Льюис исследует эту идею, противопоставляя в «Серебряном кресле» верхний и нижний миры. Обитатели нижнего, подземного мира, как и обитатели платоновской пещеры, не верят в какую-либо иную реальность. Когда принц Нарнии заводит речь о верхнем мире, где светит Солнце, злая колдунья возражает: он все это выдумал на основании тех реалий, какие видел в подземном мире. Принц прибегает к аналогии в надежде помочь слушателям понять, о чем он рассказывает:

Видите эту лампу? Она круглая, желтая, освещает всю комнату и висит над головой. То, что мы называем солнцем, похоже на лампу, только больше и ярче. Оно дает свет Наземью и висит в небе.

— На чем же оно висит? — спросила Колдунья, а пока они думали над ответом, добавила с мягким смешком: — Вот видите, когда вы пытаетесь все трезво обдумать, вы не можете найти слов. Вы говорите, оно вроде лампы. Солнце приснилось вам, потому что вы насмотрелись на лампу. Лампа — реальна, солнце — выдумка, детская сказочка[634].

Тут вмешивается Джил: а как же Аслан? Он — лев! Ведьма, на этот раз уже не столь уверенно, просит Джил подробнее рассказать о львах. Какие они, на кого похожи? Ну, лев — это большая кошка. И ведьма смеется: значит, лев — просто выдуманная кошка, больше и сильнее настоящей, вот и все. «Выдумать вы ничего не можете, все видели здесь, в реальном мире, в моем единственном мире»[635].

Большинство читателей, дойдя до этого места, усмехнется, поняв, как изощренный философский дискурс подрывается тем контекстом, в который поместил его Льюис. Но Льюис позаимствовал этот спор у Платона — использовав также в качестве посредников Ансельма Кентеберийского и Рене Декарта — и превратил классическую мудрость в сугубо христианский подход к реальности.

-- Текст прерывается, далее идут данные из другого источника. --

(** What the aggregator returns, when it returns. *)
Lemma league_rates_table (pas : DataFrame) (platoon_filter : option string)
    (rates : list (string * Q)) :
  league_rates_from_data pas platoon_filter = Ok rates ->
  exists pas1,
    labeled_first pas = Ok pas1
    /\ (platoon_filter = None \/ has_col "platoon_matchup" pas1 = true)
    /\ rates = rate_table (map (row_get "outcome") (tally_rows platoon_filter pas1)).
Proof.
  unfold league_rates_from_data. fold (labeled_first pas).
  destruct (labeled_first pas) as [pas1|] eqn:E1; cbn [bind]; [|discriminate].
  intros H.
  destruct (labeled_first_has_outcome _ _ E1) as (Ho & _ & _).
  exists pas1. split; [reflexivity|].
  destruct platoon_filter as [wanted|]; cbn [tally_rows].
  - destruct (has_col "platoon_matchup" pas1) eqn:Hp; cbn [negb bind] in *; [|discriminate].
    rewrite (get_col_ok _ _ Hp) in H. cbn [bind] in H.
    rewrite tally_loop in H by exact Ho.
    injection H as <-. split; [now right|].
    unfold select_rows. cbn [rows]. now rewrite mask_filter_map2.
  - cbn [bind] in H. rewrite tally_loop in H by exact Ho.
    injection H as <-. split; [now left | reflexivity].
Qed.

End Tally.

(** Whatever the labels are, a table the aggregator returns has the eight
    categories as its keys, in the order of [OUTCOME_ORDER]. Behind it are
    the labels of the tallied rows: every frequency is the quotient of a
    count by the number of labels, the count being at most that number, so
    the frequency lies in [0, 1]; and the eight counts add up to the number
    of labels among the eight categories, which is at most the number of
    labels: rows whose label is none of the eight count in the denominator
    only. The bound on the sum is one on the counts, not on the sum of the
    rounded quotients. *)
Theorem returned_rates_are_bounded
    (pas : DataFrame) (platoon_filter : option string) (rates : list (string * Q)) :
  league_rates_from_data pas platoon_filter = Ok rates ->
  exists pas1,
    labeled_first pas = Ok pas1
    /\ let labels := map (row_get "outcome") (tally_rows platoon_filter pas1) in
       rates = rate_table labels
       /\ map fst rates = OUTCOME_ORDER
       /\ Forall (fun kv => (0 <= snd kv <= 1)%Q) rates
       /\ Forall (fun outcome => (count_outcome outcome labels <= List.length labels)%nat)
                 OUTCOME_ORDER
       /\ list_sum (map (fun outcome => count_outcome outcome labels) OUTCOME_ORDER)
          = List.length (filter (isin OUTCOME_ORDER) labels)
       /\ (list_sum (map (fun outcome => count_outcome outcome labels) OUTCOME_ORDER)
           <= List.length labels)%nat.
Proof.
  intros H. apply Tally.league_rates_table in H as (pas1 & H1 & _ & ->).
  exists pas1. split; [exact H1|]. intros labels.
  assert (Hsum : list_sum (map (fun outcome => count_outcome outcome labels) OUTCOME_ORDER)
                 = List.length (filter (isin OUTCOME_ORDER) labels)).
  { rewrite <- Tally.counts_add_up_to_valid. cbn [OUTCOME_ORDER map list_sum fold_right]. lia. }
  split; [reflexivity|].
  split; [apply Tally.rate_table_keys|].
  split; [apply Tally.rate_table_bounds|].
  split; [apply Forall_forall; intros outcome _; apply Rates.count_le_length|].
  split; [exact Hsum|].
  rewrite Hsum. apply filter_length_le.
Qed.

Lemma returned_rates_are_bounded_witness :
  exists pas1,
    labeled_first mixed_frame = Ok pas1
    /\ let labels := map (row_get "outcome") (tally_rows None pas1) in
       rate_table [CStr "Walk"; CStr "Foul"; CNa] = rate_table labels
       /\ map fst (rate_table [CStr "Walk"; CStr "Foul"; CNa]) = OUTCOME_ORDER
       /\ Forall (fun kv => (0 <= snd kv <= 1)%Q) (rate_table [CStr "Walk"; CStr "Foul"; CNa])
       /\ Forall (fun outcome => (count_outcome outcome labels <= List.length labels)%nat)
                 OUTCOME_ORDER
       /\ list_sum (map (fun outcome => count_outcome outcome labels) OUTCOME_ORDER)
          = List.length (filter (isin OUTCOME_ORDER) labels)
       /\ (list_sum (map (fun outcome => count_outcome outcome labels) OUTCOME_ORDER)
           <= List.length labels)%nat.
Proof.
  apply (returned_rates_are_bounded mixed_frame None).
  reflexivity.
Defined.

(** A call with a platoon filter returns a table only for a frame that
    already has a "platoon_matchup" column. *)
Theorem filtered_rates_need_matchup_column
    (pas : DataFrame) (wanted : string) (rates : list (string * Q)) :
  league_rates_from_data pas (Some wanted) = Ok rates ->
  has_col "platoon_matchup" pas = true.
Proof.
  intros H. apply Tally.league_rates_table in H as (pas1 & H1 & [Hp|Hp] & _);
    [discriminate|].
  destruct (Tally.labeled_first_has_outcome _ _ H1) as (_ & Hc & _).
  now rewrite Hc in Hp by discriminate.
Qed.

Lemma filtered_rates_need_matchup_column_witness :
  has_col "platoon_matchup" matchup_frame = true.
Proof.
  apply (filtered_rates_need_matchup_column matchup_frame "opposite"
           (rate_table [CStr "Walk"; CStr "Out"; CStr "Out"])).
  reflexivity.
Defined.

(** ** Loaded datasets *)

Module Loaded.
Import Frames.

Section WithPandas.
Variable pd : Pandas.

(** A coerced row differs from the row before in the coerced column only. *)
Lemma coerce_step_keeps (cast : num -> Z) (col : string) (p : DataFrame) (r r' : Row) :
  (if has_col col p
   then exists z, coerce_int_cell pd cast (row_get col r) = Ok z
                  /\ r' = dict_set col (CInt z) r
   else r' = r) ->
  forall c, c <> col -> row_get c r' = row_get c r.
Proof.
  intros H c Hne. destruct (has_col col p).
  - destruct H as (z & _ & ->). apply row_get_set_other. congruence.
  - now subst r'.
Qed.

(** Labelling and coercion, row by row: the label is the classifier's
    verdict on the row's event, and no column other than "outcome", "balls"
    and "strikes" is touched. *)
Lemma label_and_coerce_shape (pas ds : DataFrame) :
  label_and_coerce pd pas = Ok ds ->
  has_col "outcome" ds = true
  /\ Forall2 (fun fetched loaded =>
                (exists o, event_cell_to_outcome (row_get "events" fetched) = Ok o
                           /\ row_get "outcome" loaded = o)
                /\ forall c, c <> "outcome" -> c <> "balls" -> c <> "strikes" ->
                             row_get c loaded = row_get c fetched)
             (rows pas) (rows ds).
Proof.
  unfold label_and_coerce. intros H.
  destruct (map_events_to_outcomes pas) as [p1|] eqn:E1; cbn [bind foldM] in H; [|discriminate].
  destruct (coerce_count_col pd "balls" p1) as [p2|] eqn:E2;
    cbn [bind] in H; [|discriminate].
  destruct (coerce_count_col pd "strikes" p2) as [p3|] eqn:E3;
    cbn [bind] in H; [|discriminate].
  injection H as <-.
  assert (Ho : has_col "outcome" p1 = true).
  { unfold map_events_to_outcomes in E1.
    destruct (get_col "events" pas); cbn [bind] in E1; [|discriminate].
    destruct (mapM event_cell_to_outcome a); cbn [bind] in E1; [|discriminate].
    injection E1 as <-. apply has_col_set_same. }
  rewrite Loader.map_events_as_rewrite in E1.
  apply Loader.rewrite_col_inv in E1 as (_ & _ & R1).
  apply Loader.coerce_count_col_inv in E2 as (C2 & R2).
  apply Loader.coerce_count_col_inv in E3 as (C3 & R3).
  split.
  { unfold has_col in *. now rewrite C3, C2. }
  pose proof (Loader.Forall2_compose _ _ _ _ _
                (Loader.Forall2_compose _ _ _ _ _ R1 R2) R3) as R.
  eapply Forall2_impl; [|exact R].
  intros raw out (r2 & (r1 & (o & Hev & ->) & H2) & H3).
  pose proof (coerce_step_keeps _ _ _ _ _ H2) as K2.
  pose proof (coerce_step_keeps _ _ _ _ _ H3) as K3.
  split.
  - exists o. split; [exact Hev|].
    rewrite K3, K2 by discriminate. apply row_get_set_same.
  - intros c Ho' Hb Hs. rewrite K3, K2 by congruence.
    apply row_get_set_other. congruence.
Qed.

End WithPandas.

Lemma event_of_populated (v o : cell) :
  notna v = true -> event_cell_to_outcome v = Ok o ->
  exists ev, v = CStr ev /\ o = CStr (_event_to_outcome (Some ev)).
Proof.
  destruct v as [| | | |ev]; cbn [notna event_cell_to_outcome]; try discriminate.
  intros _ [= <-]. eauto.
Qed.

Section WithSource.
Variable statcast : string -> string -> option DataFrame.
Variable pd : Pandas.

(** A non-empty loaded dataset comes from a non-empty fetch. *)
Lemma load_inv (start_dt end_dt : string) (ds : DataFrame) :
  load_pa_dataset statcast pd start_dt end_dt = Ok ds ->
  df_empty ds = false ->
  exists pas,
    fetch_statcast_pas statcast start_dt end_dt = Ok pas
    /\ df_empty pas = false
    /\ label_and_coerce pd pas = Ok ds.
Proof.
  intros Hl He.
  destruct (fetch_statcast_pas statcast start_dt end_dt) as [pas|] eqn:Ef.
  2:{ unfold load_pa_dataset in Hl. rewrite Ef in Hl. discriminate. }
  rewrite (Loader.load_as_label_and_coerce _ _ _ _ _ Ef) in Hl.
  destruct (df_empty pas) eqn:Hp.
  - injection Hl as <-. congruence.
  - eauto.
Qed.

(** The rows and labels of a non-empty loaded dataset. *)
Lemma loaded_rows (start_dt end_dt : string) (ds : DataFrame) :
  load_pa_dataset statcast pd start_dt end_dt = Ok ds ->
  df_empty ds = false ->
  has_col "outcome" ds = true
  /\ Forall (fun r => exists ev, row_get "events" r = CStr ev
                                 /\ row_get "outcome" r = CStr (_event_to_outcome (Some ev)))
            (rows ds).
Proof.
  intros Hl He. destruct (load_inv _ _ _ Hl He) as (pas & Hf & Hp & Hlc).
  destruct (Loader.fetch_inv _ _ _ _ Hf Hp) as (_ & Hna).
  apply label_and_coerce_shape in Hlc as (Ho & R).
  split; [exact Ho|].
  eapply Loader.Forall2_Forall; [|exact Hna|exact R].
  intros raw out Hraw ((o & Hev & Hout) & Hkeep). cbn beta in Hraw.
  destruct (event_of_populated _ _ Hraw Hev) as (ev & Hv & ->).
  exists ev. rewrite Hkeep by discriminate. auto.
Qed.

Льюис, разумеется, знает, что Платона толковали множеством разных способов, особенно хорошо он знаком с «линзами» Плотина, Августина и Ренессанса. Те, кто читал «Аллегорию любви», «Отброшенный образ», «Английскую литературу XVI века», «Образы жизни у Спенсера», замечали, как часто Льюис подчеркивает влияние Платона и поздних неоплатоников на христианских авторов Средневековья и Возрождения. Поразительное достижение Льюиса заключается в том, что он сумел вплести платоновские темы и образы в детские книги столь естественно, что мало кто из юных читателей замечает вложенные в нарнийский цикл основы философии или связь этих образов и аргументов со столетиями философской мысли. Такова тактика Льюиса: он расширяет умы, предлагая им подобные идеи в наиболее доступной — и воздействующей на воображение — форме.